# Normen für die Bezeichnung von Geräten



## guevara (10 Januar 2005)

Ich wollte mal fragen ob es bestimmte Normen oder Empfehlungen gibt wie Geräte im Feld bezeichnet werden müssen?

Ich kenne da verschiedene Varianten z.B. Siemens Anlagen:

+130-LIC-008

oder Antritz Anlagen:

+684-LAC-844

"130" die Zählnummer des Anlagenbereiches, "LIC" Art des Gerätes (in diesem Fall ein Füllstandsregler) und 008 die Zählnummer des Gerätes.
Antritz meint das gleiche wie Siemens bloß drückt es anderst aus.


----------



## Kleissler (22 Februar 2005)

Die DIN EN 61346 gibt die Bauteilbezeichnungen her.
Die zus.

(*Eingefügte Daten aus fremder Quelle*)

(* ===== verification/StratumProtocol.v ===== *)
(** * The protocol a Stratum v1 client follows

    An abstract machine that reads what a client writes and tells, in order; every
    run of the client is a path of it. *)
From stdpp Require Import base numbers list strings sets.
From Stdlib Require Import ZArith Lia SpecFloat.
From S2P Require Import Prelude Float Effects Stratum StratumClient StratumClientProps.
#[local] Open Scope eff_scope.
Import Client.

(** ** The machine *)

(** How far a connection has come; [Working] has the share whose verdict is due. *)
Inductive phase :=
| Connected
| Configuring
| Configured
| Subscribing
| SubscribedTo
| Authorizing
| Working (due : option string)
| Closed.

Record view := View { at_phase : phase; next_request : Z }.

Definition submitted_job (params : value) : option string :=
  match params with JArray (_ :: JString job :: _) => Some job | _ => None end.

(** Work: a suggestion, which has no answer of interest, or a share. *)
Definition work (method : string) (params : value) : option phase :=
  if bool_decide (method = "mining.suggest_difficulty"%string) then Some (Working None)
  else if bool_decide (method = "mining.submit"%string) then option_map (fun job => Working (Some job)) (submitted_job params)
  else None.

Definition after_write (p : phase) (method : string) (params : value) : option phase :=
  match p with
  | Connected => if bool_decide (method = "mining.configure"%string) then Some Configuring else None
  | Configured => if bool_decide (method = "mining.subscribe"%string) then Some Subscribing else None
  | SubscribedTo => if bool_decide (method = "mining.authorize"%string) then Some Authorizing else None
  | Authorizing | Working None => work method params
  | _ => None
  end.

(** Phases in which the client listens to the pool. *)
Definition listening (p : phase) : bool :=
  match p with Configuring | Subscribing | Authorizing | Working _ => true | _ => false end.

Definition verdict (p : phase) (job : string) : option phase :=
  match p with Working (Some job') => if bool_decide (job = job') then Some (Working None) else None | _ => None end.

Definition after_event (p : phase) (e : ClientEvent) : option phase :=
  match e with
  | NewJob _ | DifficultyChanged _ | VersionMaskSet _ => if listening p then Some p else None
  | VersionRollingConfigured _ => match p with Configuring => Some Configured | _ => None end
  | Subscribed _ _ => match p with Subscribing => Some SubscribedTo | _ => None end
  | ShareAccepted job _ | ShareRejected job _ => verdict p job
  | EDisconnected => match p with Authorizing | Working None => Some Closed | _ => None end
  | EError _ => None
  end.

Definition astep (v : view) (a : action) : option view :=
  match a with
  | Write (JsonRpcMessage.Request (Some id) method params) =>
      if negb (id =? next_request v) then None
      else p ← after_write (at_phase v) method params; Some (View p (wrap 64 (next_request v + 1)))
  | Write _ => None
  | Emitted e => p ← after_event (at_phase v) e; Some (View p (next_request v))
  end.

Fixpoint arun (v : view) (tr : list action) : option view :=
  match tr with [] => Some v | a :: tr => v ← astep v a; arun v tr end.

Lemma arun_app v tr tr' : arun v (tr ++ tr') = (v ← arun v tr; arun v tr').
Proof. revert v. induction tr as [|a tr IH]; intros v; simpl; [done|]. destruct (astep v a); simpl; [apply IH|done]. Qed.

Lemma arun_notices v l : listening (at_phase v) = true -> Forall notice l -> arun v (map Emitted l) = Some v.
Proof.
  intros Hp Hl. induction Hl as [|e l [_ He] _ IH]; [done|]. simpl. unfold astep.
  destruct e; try done; simpl; rewrite Hp; simpl; by destruct v.
Qed.

(** ** The refinement *)
Section Refinement.
Context `{HH : HexSpec} `{D : DebugValue}.
Abbreviation M := (Effects.M Client.t event action StratumError).

(** A client that has done [tr] is in phase [p]. *)
Definition follows (s : Client.t) (tr : list action) (p : phase) : Prop :=
  arun (View Connected 1) tr = Some (View p (next_id s)) /\ Forall event_ok (events tr).
Definition try_exponent (value : float) (best : Z * float) (exp : Z) : Z * float :=
  let mantissa_f := f_div f32 value (f_pow2 f32 exp) in
  if f_le (S754_zero false) mantissa_f && f_lt mantissa_f (f_of_Z f32 2048) then
    let mantissa := f_to_uint 32 (f_round f32 mantissa_f) in
    let reconstructed := f_mul f32 (f_of_Z f32 mantissa) (f_pow2 f32 exp) in
    let error := f_abs (f_sub f32 reconstructed value) in
    if f_lt error best.2 then (exp, error) else best
  else best.

Definition from_f32 (value : float) : result PMBusError Z :=
  if f_eq value (S754_zero false) then Ok 0
  else
    let best_exp := (fold_left (try_exponent value) exponents (0, f32_max)).1 in
    let mantissa := f_to_uint 32 (f_round f32 (f_div f32 value (f_pow2 f32 best_exp))) in
    if 0x07FF <? mantissa then Err ValueOutOfRange
    else
      let exp_bits := Z.land (wrap 16 best_exp) 0x1F in
      let mant_bits := wrap 16 (Z.land mantissa 0x07FF) in
      Ok (Z.lor (wrap 16 (Z.shiftl exp_bits 11)) mant_bits).
End Linear11.

Module Linear16.
Record t := Mk { value : Z; mode : Z }.
Definition to_f32 (l : t) : float := VoutMode.decode_linear16 (mode l) (value l).
Definition from_f32 (volts : float) (mode : Z) : result PMBusError t :=
  match VoutMode.encode_linear16 mode volts with Ok v => Ok (Mk v mode) | Err e => Err e end.
End Linear16.

Definition ok {E A} (r : result E A) : option A := match r with Ok a => Some a | Err _ => None end.

(** Values with the format they came in. *)
Module PmbusVoltage.
Inductive t := L11 (raw : Z) | L16 (l : Linear16.t) | Direct (v : float).
Definition from_linear11 (value : Z) : t := L11 value.
Definition from_linear16 (value vout_mode : Z) : t := L16 (Linear16.Mk value vout_mode).
Definition value (v : t) : float :=
  match v with L11 l => Linear11.to_f32 l | L16 l => Linear16.to_f32 l | Direct x => x end.
Definition to_linear11 (v : t) : option Z :=
  match v with L11 l => Some l | _ => ok (Linear11.from_f32 (value v)) end.
Definition to_linear16 (v : t) (vout_mode : Z) : option Linear16.t :=
  match v with
  | L16 l => if Linear16.mode l =? vout_mode then Some l else ok (Linear16.from_f32 (value v) vout_mode)
  | _ => ok (Linear16.from_f32 (value v) vout_mode)
  end.
End PmbusVoltage.

Module PmbusCurrent.
Inductive t := L11 (raw : Z) | Direct (v : float).
Definition value (v : t) : float := match v with L11 l => Linear11.to_f32 l | Direct x => x end.
Definition to_linear11 (v : t) : option Z :=
  match v with L11 l => Some l | Direct x => ok (Linear11.from_f32 x) end.
End PmbusCurrent.

Module PmbusTemperature.
Inductive t := L11 (raw : Z) | Direct (v : float).
Definition value (v : t) : float := match v with L11 l => Linear11.to_f32 l | Direct x => x end.
Definition to_linear11 (v : t) : option Z :=
  match v with L11 l => Some l | Direct x => ok (Linear11.from_f32 x) end.
End PmbusTemperature.

Module PmbusFrequency.
Definition from_linear11 (value : Z) : float := linear11.to_float value.
End PmbusFrequency.

Module PmbusTime.
Definition from_linear11 (value : Z) : float := linear11.to_float value.
End PmbusTime.

(** ** Status bits *)

(** Flags as masks; [from_bits_truncate] drops the bits without a name. *)
Definition contains (flags flag : Z) : bool := Z.land flags flag =? flag.
Definition intersects (flags other : Z) : bool := negb (Z.land flags other =? 0).

Module StatusWord.
Definition VOUT := 0x8000.
Definition IOUT := 0x4000.
Definition INPUT := 0x2000.
Definition MFR := 0x1000.
Definition PGOOD := 0x0800.
Definition FANS := 0x0400.
Definition OTHER := 0x0200.
Definition UNKNOWN := 0x0100.
Definition BUSY := 0x0080.
Definition OFF := 0x0040.
Definition VOUT_OV := 0x0020.
Definition IOUT_OC := 0x0010.
Definition VIN_UV := 0x0008.
Definition TEMP := 0x0004.
Definition CML := 0x0002.
Definition NONE := 0x0001.
Definition from_bits_truncate (bits : Z) : Z := Z.land bits 0xFFFF.
End StatusWord.

Module StatusVout.
Definition VOUT_OV_FAULT := 0x80.
Definition VOUT_OV_WARN := 0x40.
Definition VOUT_UV_WARN := 0x20.
Definition VOUT_UV_FAULT := 0x10.
Definition VOUT_MAX := 0x08.
Definition TON_MAX_FAULT := 0x02.
Definition VOUT_MIN := 0x01.
Definition from_bits_truncate (bits : Z) : Z := Z.land bits 0xFB.
End StatusVout.

Module StatusIout.
Definition IOUT_OC_FAULT := 0x80.
Definition IOUT_OC_LV_FAULT := 0x40.
Definition IOUT_OC_WARN := 0x20.
Definition IOUT_UC_FAULT := 0x10.
Definition CURR_SHARE_FAULT := 0x08.
Definition IN_PWR_LIM := 0x04.
Definition POUT_OP_FAULT := 0x02.
Definition POUT_OP_WARN := 0x01.
Definition from_bits_truncate (bits : Z) : Z := Z.land bits 0xFF.
End StatusIout.

Module StatusInput.
Definition VIN_OV_FAULT := 0x80.
Definition VIN_OV_WARN := 0x40.
Definition VIN_UV_WARN := 0x20.
Definition VIN_UV_FAULT := 0x10.
Definition UNIT_OFF_VIN_LOW := 0x08.
Definition IIN_OC_FAULT := 0x04.
Definition IIN_OC_WARN := 0x02.
Definition PIN_OP_WARN := 0x01.
Definition from_bits_truncate (bits : Z) : Z := Z.land bits 0xFF.
End StatusInput.

Module StatusTemperature.
Definition OT_FAULT := 0x80.
Definition OT_WARN := 0x40.
Definition UT_WARN := 0x20.
Definition UT_FAULT := 0x10.
Definition from_bits_truncate (bits : Z) : Z := Z.land bits 0xF0.
End StatusTemperature.

Module StatusCml.
Definition INVALID_CMD := 0x80.
Definition INVALID_DATA := 0x40.
Definition PEC_FAULT := 0x20.
Definition MEMORY_FAULT := 0x10.
Definition PROCESSOR_FAULT := 0x08.
Definition OTHER_COMM_FAULT := 0x02.
Definition OTHER_MEM_LOGIC := 0x01.
Definition from_bits_truncate (bits : Z) : Z := Z.land bits 0xFB.
End StatusCml.

Module OnOffConfig.
Definition PU := 0x10.
Definition CMD := 0x08.
Definition CP := 0x04.
Definition POLARITY := 0x02.
Definition DELAY := 0x01.
Definition from_bits_truncate (bits : Z) : Z := Z.land bits 0x1F.
End OnOffConfig.

Module Operation.
Inductive t := OffImmediate | MarginLow | MarginHigh | SoftOff | On | OnMarginLow | OnMarginHigh.
Definition as_u8 (o : t) : Z :=
  match o with
  | OffImmediate => 0x00 | MarginLow => 0x18 | MarginHigh => 0x28 | SoftOff => 0x40
  | On => 0x80 | OnMarginLow => 0x98 | OnMarginHigh => 0xA8
  end.
Definition try_from (value : Z) : result PMBusError t :=
  if value =? 0x00 then Ok OffImmediate
  else if value =? 0x18 then Ok MarginLow
  else if value =? 0x28 then Ok MarginHigh
  else if value =? 0x40 then Ok SoftOff
  else if value =? 0x80 then Ok On
  else if value =? 0x98 then Ok OnMarginLow
  else if value =? 0xA8 then Ok OnMarginHigh
  else Err InvalidDataFormat.
End Operation.

(** ** Descriptions *)
Module StatusDecoder.
(** [decode_status_flags!]. *)
Definition described (flags : Z) (table : list (Z * string)) : list string :=
  map snd (base.filter (fun e => contains flags e.1 = true) table).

Nummern sind abhängig der Schaltpläne/Anlage.

Gruß


----------



## Heinz (23 Februar 2005)

Nach DIN setzt sich eine Gerätebezecihnung wie folgt zusammen:
= aaaa    => Anlage
+ bbbb    => Ort
- cccc      => Gerätebezeichnung

Es ist sinnvoll z.B: folgendes zu definieren:
= 684 Zählnummer
+       Einbauort (Vor Ort , Schrank etc.)
-        Gerätebereichnung nach DIN 

Um nun den direkten Bezug zur Funktion zu bekommen kann man hinter der Zählnummer die Funktion und weitere Infos unterbringen:
z.B. =684LIC25-B045

Wäre z.B. Anlagenbereich 684 Höhenstandsregelung mit Anzeige und die 25. Mess Stelle und dort der 45. Aufnehmer.

Sich einen vernüftigen Schlüssel zu arbeiten ist VOR Projektbeginn sehr wichtig. Eine kleine Änderungen dort würde ggf. zu einer Neubeschilderung der Anlage führen.

Wenn ein Bezeichnungssystem vorhanden ist würde ich es in der Regel weiterführen und wenn es ersetzt werden soll, dann nur bei Um- oder Neubauten. Der Schlüssel ist natürlich den Lieferanten verbindlich mitzuteilen.


----------